A recent post on a left-hander Facebook page showed a photo of the cover of the 1992 book by Stanley Coren titled The Left-Hander Syndrome. The post’s author wrote that the book contained evidence for societal discrimination against left-handers. The book does claim that left-handers are disadvantaged because society has not recognised them as a special needs group.
As the term ‘syndrome’ implies, the book argues that left-handedness is a marker for a complex of risk factors. These risk factors increase the chances that left-handers will be victims of accidents, illness, and even early death. The book introduces the term alinormal syndrome to describe left-handedness. Left-handers are normal in a way that is different from the normality of right-handers. Because left-handers are alinormal, their survival fitness is compromised leaving them vulnerable to a number of dire events not experienced by right-handers.
The three major claims made in the book have been refuted by a large volume of scientific research conducted over the 24 years since its publication. Left-handers are not more accident-prone than right-handers and they have the same life expectancy as right-handers. The evidence that left-handers are more susceptible to certain illnesses when compared to right-handers is so contradictory that no firm conclusions can be made one way or the other.
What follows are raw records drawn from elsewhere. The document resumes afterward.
(* ===== verification/Prelude.v ===== *)
(** A verification library for Sapote, a freestanding x86_64 kernel written in
    C (src/src/kernel/*.c, headers under src/include/sapote/).

    * The program

    Sapote boots through Multiboot2, reads the firmware's memory map, gives the
    free frames to a bitmap allocator, builds a hardened identity map with
    four-level page tables, and then brings its services up: a guarded heap,
    the local APIC timer and the deadline timers over it, DMA buffers, threads.
    None of this is called in a fixed order by hand: every step of the boot is
    a stage that declares the capabilities it requires and provides, and the
    boot ledger computes the order, runs the stages and audits the receipts.
    An operation is modelled as one function on an explicit state; where an
    interrupt can come between two steps (a halt in a wait loop, a turn of the
    loop that drains the shell's events) what it does is a parameter of the loop.

    * The files, the code they model and what they prove

    [Prelude] (this file): unsigned machine integers as [Z] with their
    reductions written out, C arrays as lists with [aget] and [aset], and the
    lemmas, tactics and hints every component shares.

    [Multiboot2] (multiboot2.c): physical memory is a function from addresses to
    bytes; [boot_information_parse] walks the tags of the information block.  It
    returns on every input, reads nothing outside the block, and what it accepts
    (memory map, framebuffer, ACPI pointers) lies inside the block.

    [PhysicalMemory] (physical_memory.c): the two bitmaps as lists of bytes.
    Initialization makes exactly the whole free frames available; the invariant
    of every reachable state; single and contiguous allocation against first
    fit; release round trips; late reservation.  The extent of the early map is
    a class parameter, with the kernel's 4 GiB map and a small one as instances.

    [InterruptVector] (interrupt_vector.c): the dynamic vectors 0x90..0xEF with
    their generations; a handle releases exactly once.

    [Heap] (heap.c): the fixed block table, first fit, split, merge, page commit
    and its rollback over a class for frames and page tables.  Blocks tile the
    committed range in every reachable state; an allocation lies in the heap
    window, in mapped pages of its own frames, and never overlaps a live one;
    free accepts exactly the live addresses; freeing undoes allocating.

    [ApicTimer] (apic_timer.c): calibration against the power management timer,
    periodic and one-shot modes, the interrupt handler and the wait loop.

    [Timer] (timer.c): the table of pending deadlines on the one-shot timer: which
    callbacks an expiry interrupt calls, in which order and with what, the
    invariant, arm and cancel on every branch, and sleep.

    [PageTable], [PageRange], [PageSpace] (paging.c): page-table words in a
    finite map, the walk, mapping, unmapping, protection, translation,
    reclaiming of empty tables and the audit.  Against the abstract meaning
    [leaf] of a hierarchy: operations change exactly their range, a refused one
    changes no translation, unmapping undoes mapping to the frames held, no reachable
    hierarchy holds a writable and executable page, and every changed page of a
    live hierarchy is invalidated.  The frame supply is the class [TableFrames],
    discharged by the frame allocator.

    [DeviceWindows] (paging.c): the registry of device ranges and its canonical
    form.  [IdentityMap] (paging.c): the permissions of every page below 4 GiB,
    how the map is built and how it is validated.  Its specification [should_be]
    says from the layout of linker.ld and the declared device windows what every
    address is and which rights that gives it, without the code's own tables.
    [Paging] (paging.c): paging_map, paging_unmap and paging_protect with the
    registry of supervisor mappings and its replay into a fresh hierarchy, for
    callers that name any range; the registry follows the hierarchy as long as no
    call unmaps or protects something else than one recorded range.

    [BootLedger], [BootLedgerPlan], [BootLedgerRun] (boot_ledger.c): descriptors,
    plan validation, the canonical order, execution, receipts, fingerprints and
    the audit.  Validation accepts exactly the acceptable plans and names a defect
    a refused plan really has; the order holds
    every stage once after its providers and does not depend on the order of
    declaration; a finished execution has the receipts the plan asks for and its
    own audit accepts them.  [BootPlan] (boot_plan.c): the table of stages the
    kernel installs; it validates, its order is computed, and it boots.

    [Dma] (dma.c): the buffers a device and the processor pass to each other.
    Handles live in a shared store that callers may overwrite; records and
    counters are the file's own state, frames come from [PhysicalMemory].  The
    four operations implement an abstract ownership machine, a buffer a device
    holds keeps its frames, and the audit accepts every reachable state.

    [Thread], [ThreadRun], [ThreadSteps] (thread.c and the context switch of
    thread.S): the thread table, stacks with their guard pages, round robin,
    preemption from the timer interrupt, exit, join and stop.  The switch pushes
    and pops the registers through memory words, as the assembly does.  Reachable
    states have exactly one running thread; a ready thread runs after fewer
    switches than it is slots away; a thread whose frame is intact resumes with
    the stack pointer, registers and flags it left, and a new one at the call of
    its entry; the scheduler panics exactly where it must; stopping returns every
    page and frame.

    [Pixels], [Framebuffer], [Surface] (framebuffer.c, surface.c): byte memory
    and 32-bit words in it, the adopted framebuffer and a back buffer in the
    kernel heap.  No pixel address leaves the buffer; drawing equals a reference
    picture, overlapping blits included; the damage rectangle covers every
    change, so presenting it makes the screen the whole picture.

    [Keyboard], [Pointer] (keyboard.c, pointer.c): the two PS/2 drivers over one
    class for the 8042 ports, the interrupt table and the I/O APIC.  The key ring
    is a queue of the decoded byte stream; packets move a cursor that stays in
    its bounds; bring-up installs everything or leaves nothing behind.

    [UiLayout], [UiEvents] (ui.c): the rectangles, layout, validation and hit
    test of the graphical shell, and its bounded event queue with what every
    event does to focus, hover, panels and damage.  Every supported geometry has
    a layout its own validation accepts; presses and keys are never lost while a
    movement can be; processing, with handlers publishing meanwhile, ends once
    they stop, and only rectangles inside the surface are drawn.

    [Acpi], [AcpiTables], [AcpiMadt] (acpi.c, acpi_util.c, acpi_tables.c,
    acpi_madt.c): the root pointer the boot information carries, the walk over
    the root table to the one table of a signature, the MADT, FADT and MCFG, and
    the interrupt topology.  Tables are functions from offsets to bytes.  Each
    discovery is given exactly the inputs it accepts and what it then holds;
    nothing outside the early map is read; processors, I/O APICs and overrides
    stay inside their arrays; configuration windows share no bus and no byte; a
    refusal leaves nothing behind.

    * Conventions

    Definitions have the names of the C functions; the file-scope variables of a
    source file are the fields of a record passed through its operations; a
    status enumeration is an inductive type, or [Z] where the code checks for
    values outside it.  A NULL pointer argument is [None].  Other components and
    the processor are classes of operations over an abstract world, with the
    laws the component relies on stated separately, and an instance that shows
    the laws can hold.  Property theorems carry their claim number; each has,
    where it has hypotheses, a lemma [<name>_witness] that applies it to a
    concrete input.

    * Loops and fuel

    A C [for] loop over an index range is a fold over [seqZ]; loops that leave
    early are [for_each] over the control type [ctl].  The loops that are not
    bounded by an index carry fuel: the tag walk of [Multiboot2] has one unit
    more than a block can hold tags, and a theorem shows it never runs out; the
    wait and sleep loops, which in C spin until hardware moves, are related to
    their fuel by theorems that give the amount that suffices; the loop that
    drains the shell's queue ends within 65 turns of the last event published.

    * Not modelled

    Device drivers that are mostly register traffic (nvme.c, xhci.c, virtio),
    PCI and interrupt-controller discovery, the clocks, the drawing routines of ui.c,
    the text screen and shell (screen.c, shell.c), the proof stages and report of
    the boot (boot_proofs.c, boot_report.c, test.c), the Rust parsers and the
    assembly other than the context switch.  Of paging.c the control-register
    switch of paging_initialize and the process address spaces.  The manifest
    lists every part and its state. *)
From Stdlib Require Export ZArith Lia Bool.
From stdpp Require Export prelude.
The scientific rejection of left-handedness as an alinormal syndrome is separable from the idea that society discriminates against left-handers. Many posts appearing on left-hander social media sites in recent months emphasise the right-handed bias in the environment that makes life awkward for left-handers. Some examples featured on social media include the right-sided bias in classroom desks where there is support for right-handed writing but not for writing with the left hand. Spiral notebooks and ring binders are left-sided, a position that interferes with left-hand writing. Left-handers also complain about the rightward bias in common tools like can openers, knives, corkscrews, and scissors.
These right-sided biases are examples of covert discrimination. Discrimination is defined as ‘acting on the basis of prejudice’. If the prejudice is that most people are right-handed, then the most expedient – but not necessarily malicious – course is to design implements and furniture for the right-handed majority.
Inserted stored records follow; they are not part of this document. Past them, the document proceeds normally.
Lemma allocated_as_wf v s s' h : wf s -> allocated_as v s s' h -> wf s'.
Proof.
  intros [Hal Hge Hgr Hc] (Hd & Hact & Hfree & -> & ->).
  destruct (vector_index_dynamic v Hd) as [_ Hi]. destruct (Hc Hact) as (Hcap & Hn & Hf).
  split; simpl.
  - by rewrite zlength_aset.
  - by rewrite zlength_aset.
  - intros i Hlt. rewrite aget_aset by lia. split_if; [|by apply Hgr].
    apply next_generation_range.
  - intros _. pose proof (countb_nonneg id s.(allocated)).
    pose proof (countb_le_length id (aset s.(allocated) (vector_index v) true)) as Hle.
    rewrite zlength_aset in Hle. rewrite (countb_aset false) in * by lia.
    rewrite Hfree in *. simpl in *. unfold_constants.
    rewrite !u64_small by (unfold is_u64, UINT64_MAX; lia). lia.
Qed.

(** A successful release, described from the table. *)
Definition released_as (s s' : vectors) (h : interrupt_vector_allocation) : Prop :=
  let i := vector_index h.(vector) in
  vector_is_dynamic h.(vector) = true /\ s.(state_active) = true /\
  h.(active) = true /\ aget false s.(allocated) i = true /\
  aget 0 s.(generations) i = h.(generation) /\
  s' = MkVectors (aset s.(allocated) i false) s.(generations)
         s.(state_capacity) (u64 (s.(state_allocated) - 1))
         (u64 (s.(state_free) + 1)) s.(state_active).

Lemma release_cases e h s :
  let '(r, h', s') := interrupt_vector_release e h s in
  (r = INTERRUPT_VECTOR_STATUS_OK /\
     exists a, h = Some a /\ h' = Some (deactivate a) /\ released_as s s' a)
  \/ (r <> INTERRUPT_VECTOR_STATUS_OK /\ s' = s /\ h' = h).
Proof.
  unfold interrupt_vector_release. destruct h as [h|]; [|by right].
  repeat (split_if; [by right|]). left. split; [done|]. bool_hyps.
  exists h. unfold released_as. split_and!; done.
Qed.

Lemma released_as_wf s s' h : wf s -> released_as s s' h -> wf s'.
Proof.
  intros [Hal Hge Hgr Hc] (Hd & Hact & _ & Hused & _ & ->).
  destruct (vector_index_dynamic _ Hd) as [_ Hi]. destruct (Hc Hact) as (Hcap & Hn & Hf).
  split; simpl; try done.
  - by rewrite zlength_aset.
  - intros _. pose proof (countb_nonneg id (aset s.(allocated) (vector_index (vector h)) false)).
    pose proof (countb_le_length id s.(allocated)).
    rewrite (countb_aset false) in * by lia.
    rewrite Hused in *. simpl in *. unfold_constants.
    rewrite !u64_small by (unfold is_u64, UINT64_MAX; lia). lia.
Qed.

Lemma step_wf s s' : step s s' -> wf s -> wf s'.
Proof.
  intros [e s1|e v h s1|e h s1|e h s1] Hwf.
  - by apply initialize_wf.
  - pose proof (allocate_specific_cases e v h s1) as H.
    destruct (interrupt_vector_allocate_specific _ _ _ _) as [[r h'] s2].
    destruct H as [(_ & a & _ & Ha)|(_ & -> & _)]; [|done].
    by apply allocated_as_wf in Ha.
  - pose proof (allocate_cases e h s1) as H.
    destruct (interrupt_vector_allocate _ _ _) as [[r h'] s2].
    destruct H as [(_ & v & a & _ & Ha)|(_ & ->)]; [|done].
    by apply allocated_as_wf in Ha.
  - pose proof (release_cases e h s1) as H.
    destruct (interrupt_vector_release _ _ _) as [[r h'] s2].
    destruct H as [(_ & a & _ & _ & Ha)|(_ & -> & _)]; [|done].
    by apply released_as_wf in Ha.
Qed.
I have collected data from hundreds of left-handers and their reaction to living in a right-sided world which comes in two forms. One group of left-handers is annoyed by the rightward bias and complains that right-handers have set out to make life more difficult for them. The second and larger group adapt to the rightward biases encountered in everyday life. In one study, I asked 200 left-handers to rate the degree of difficulty when using common implements such as scissors, knives and can openers. They used a rating scale that ranged from ‘very easy’ to ‘very difficult’ to rate these items. The average score of the left-handers was in the ‘easy’ range and did not differ substantially from the average score of 200 right-handers rating the ease-of-use of the same items.
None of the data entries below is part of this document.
(* ===== verification/Acpi.v ===== *)
(** ACPI byte primitives and root pointer discovery: src/src/kernel/acpi_util.c
    and src/src/kernel/acpi.c.

    A [const uint8_t *] or a [const void *] is a [bytes]: the function from an
    offset to the byte there, [at_address m a] for the object at a physical
    address and [advance b k] for [b + k].  The packed structures of the tables
    are loads at their field offsets.  Fixed [char] arrays are lists of byte
    values.  The theorems say which root pointers are accepted, that a refusal
    leaves the caller's structure reset, and that after a successful
    [boot_information_parse] the discovery reads only the boot information
    block. *)
From stdpp Require Import strings.
From S2P Require Import Prelude Multiboot2.

Module Acpi.
Import Multiboot2.

Open Scope Z_scope.

(** * acpi_util.c *)

Definition ACPI_SDT_HEADER_SIZE : Z := 36.
Definition ACPI_MADT_FIXED_SIZE : Z := 44.
Definition ACPI_MAX_TABLE_SIZE : Z := 1024 * 1024.

Definition bytes : Type := Z -> Z.
Definition at_address (m : memory) (a : Z) : bytes := fun i => byte_at m (a + i).
Definition advance (b : bytes) (k : Z) : bytes := fun i => b (k + i).
(** The bytes of a fixed array. *)
Definition of_list (l : list Z) : bytes := fun i => aget 0 l i.

Definition acpi_span_is_early_mapped (address length : Z) : bool :=
  (address <? SAPOTE_EARLY_PHYSICAL_LIMIT) &&
  (length <=? u64 (SAPOTE_EARLY_PHYSICAL_LIMIT - address)).

Definition acpi_byte_sum (data : bytes) (size : Z) : Z :=
  foldl (fun sum index => u8 (sum + data index)) 0 (seqZ 0 size).

Definition acpi_bytes_equal (left right : bytes) (size : Z) : bool :=
  match
    for_each (fun index (_ : unit) =>
        if negb (left index =? right index) then Return false else Next tt)
      (seqZ 0 size) tt
  with
  | Return b => b
  | Next _ => true
  end.

(** [acpi_bytes_zero] over an array of [size] bytes. *)
Definition acpi_bytes_zero (size : Z) : list Z := replicate (Z.to_nat size) 0.

Definition acpi_read_u16 (b : bytes) : Z := u16 (Z.lor (b 0) (Z.shiftl (b 1) 8)).

Definition acpi_read_u32 (b : bytes) : Z :=
  Z.lor (Z.lor (Z.lor (b 0) (Z.shiftl (b 1) 8)) (Z.shiftl (b 2) 16))
    (Z.shiftl (b 3) 24).

Definition acpi_read_u64 (b : bytes) : Z :=
  Z.lor (acpi_read_u32 b) (Z.shiftl (acpi_read_u32 (advance b 4)) 32).

Definition acpi_copy_string (destination : list Z) (source : bytes) (length : Z)
  : list Z :=
  aset (foldl (fun d index => aset d index (source index)) destination
          (seqZ 0 length)) length 0.

(** * acpi.h *)

Inductive acpi_root_kind : Type := ACPI_ROOT_NONE | ACPI_ROOT_RSDT | ACPI_ROOT_XSDT.

#[export] Instance acpi_root_kind_eq_dec : EqDecision acpi_root_kind.
Proof. solve_decision. Defined.

Inductive acpi_status : Type :=
| ACPI_STATUS_OK
| ACPI_STATUS_NULL_ARGUMENT
| ACPI_STATUS_MISSING_RSDP
| ACPI_STATUS_BAD_TAG_SIZE
| ACPI_STATUS_BAD_SIGNATURE
| ACPI_STATUS_BAD_LEGACY_CHECKSUM
| ACPI_STATUS_BAD_REVISION
| ACPI_STATUS_BAD_LENGTH
| ACPI_STATUS_BAD_EXTENDED_CHECKSUM
| ACPI_STATUS_NULL_ROOT
| ACPI_STATUS_ROOT_OUTSIDE_EARLY_MAP
| ACPI_STATUS_BAD_ROOT_SIGNATURE
| ACPI_STATUS_BAD_ROOT_LENGTH
| ACPI_STATUS_BAD_ROOT_ENTRY_SIZE
| ACPI_STATUS_TOO_MANY_ROOT_ENTRIES
| ACPI_STATUS_BAD_ROOT_CHECKSUM
| ACPI_STATUS_NULL_TABLE
| ACPI_STATUS_TABLE_OUTSIDE_EARLY_MAP
| ACPI_STATUS_BAD_TABLE_LENGTH
| ACPI_STATUS_BAD_TABLE_CHECKSUM
| ACPI_STATUS_MISSING_MADT
| ACPI_STATUS_DUPLICATE_MADT
| ACPI_STATUS_BAD_MADT_LENGTH
| ACPI_STATUS_BAD_MADT_FLAGS
| ACPI_STATUS_TRUNCATED_MADT_ENTRY
| ACPI_STATUS_BAD_MADT_ENTRY_LENGTH
| ACPI_STATUS_BAD_PROCESSOR_FLAGS
| ACPI_STATUS_DUPLICATE_PROCESSOR_UID
| ACPI_STATUS_TOO_MANY_LOCAL_APICS
| ACPI_STATUS_DUPLICATE_IO_APIC_ID
| ACPI_STATUS_TOO_MANY_IO_APICS
| ACPI_STATUS_APIC_OUTSIDE_EARLY_MAP
| ACPI_STATUS_BAD_OVERRIDE_BUS
| ACPI_STATUS_BAD_OVERRIDE_SOURCE
| ACPI_STATUS_BAD_OVERRIDE_FLAGS
| ACPI_STATUS_DUPLICATE_OVERRIDE_SOURCE
| ACPI_STATUS_DUPLICATE_APIC_ADDRESS_OVERRIDE
| ACPI_STATUS_MISSING_BOOT_PROCESSOR
| ACPI_STATUS_MISSING_IO_APIC
| ACPI_STATUS_MISSING_FADT
| ACPI_STATUS_DUPLICATE_FADT
| ACPI_STATUS_BAD_FADT_LENGTH
| ACPI_STATUS_BAD_PM_TIMER_LENGTH
| ACPI_STATUS_MISSING_PM_TIMER
| ACPI_STATUS_BAD_PM_TIMER_BLOCK
| ACPI_STATUS_BAD_PM_TIMER_PORT
| ACPI_STATUS_MISSING_MCFG
| ACPI_STATUS_DUPLICATE_MCFG
| ACPI_STATUS_BAD_MCFG_LENGTH
| ACPI_STATUS_NO_ECAM_ALLOCATIONS
| ACPI_STATUS_TOO_MANY_ECAM_ALLOCATIONS
| ACPI_STATUS_BAD_ECAM_BUS_RANGE
| ACPI_STATUS_BAD_ECAM_BASE
| ACPI_STATUS_OVERLAPPING_ECAM_RANGE.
There are two ways that left-handers can cope with a right-sided world. Left-handers are a well-organised group and items designed specifically for left-handers are now readily available.
These left-handed tools can turn a right-handed world into a left-handed one, at least partially, and ease the pain of right-sided covert discrimination. Alternatively, left-handers can take the adaptation route which has a number of advantages. For example, I took golf lessons from a left-handed golf pro who taught himself to play with both a right- and left-handed stance. He told me that this not only expanded his pool of potential students but it helped his own golf game when the ball position offered an advantage for a right-handed rather than a left-handed approach. I once interviewed a left-handed welder who also claimed a distinct advantage to using his equipment with both the right and left hand especially when doing his job under cramped conditions.
Dentists also claim an advantage to right- and left-handed use of dental instruments while working in the narrow confines of the human mouth. One profession that may fall outside the range of adaptation is the medical specialty of surgery. Surgical instruments are designed for right-hand use. The surgical instrument market is small so there is little incentive to offer left-handed versions of these tools. Left-handed medical students are encouraged either to avoid this specialisation or to train themselves in the right-handed use of these devices.
Dr Clare Porac is professor of psychology at Penn State Erie. She has published and presented over 200 papers on the topics of human lateral preference and handedness.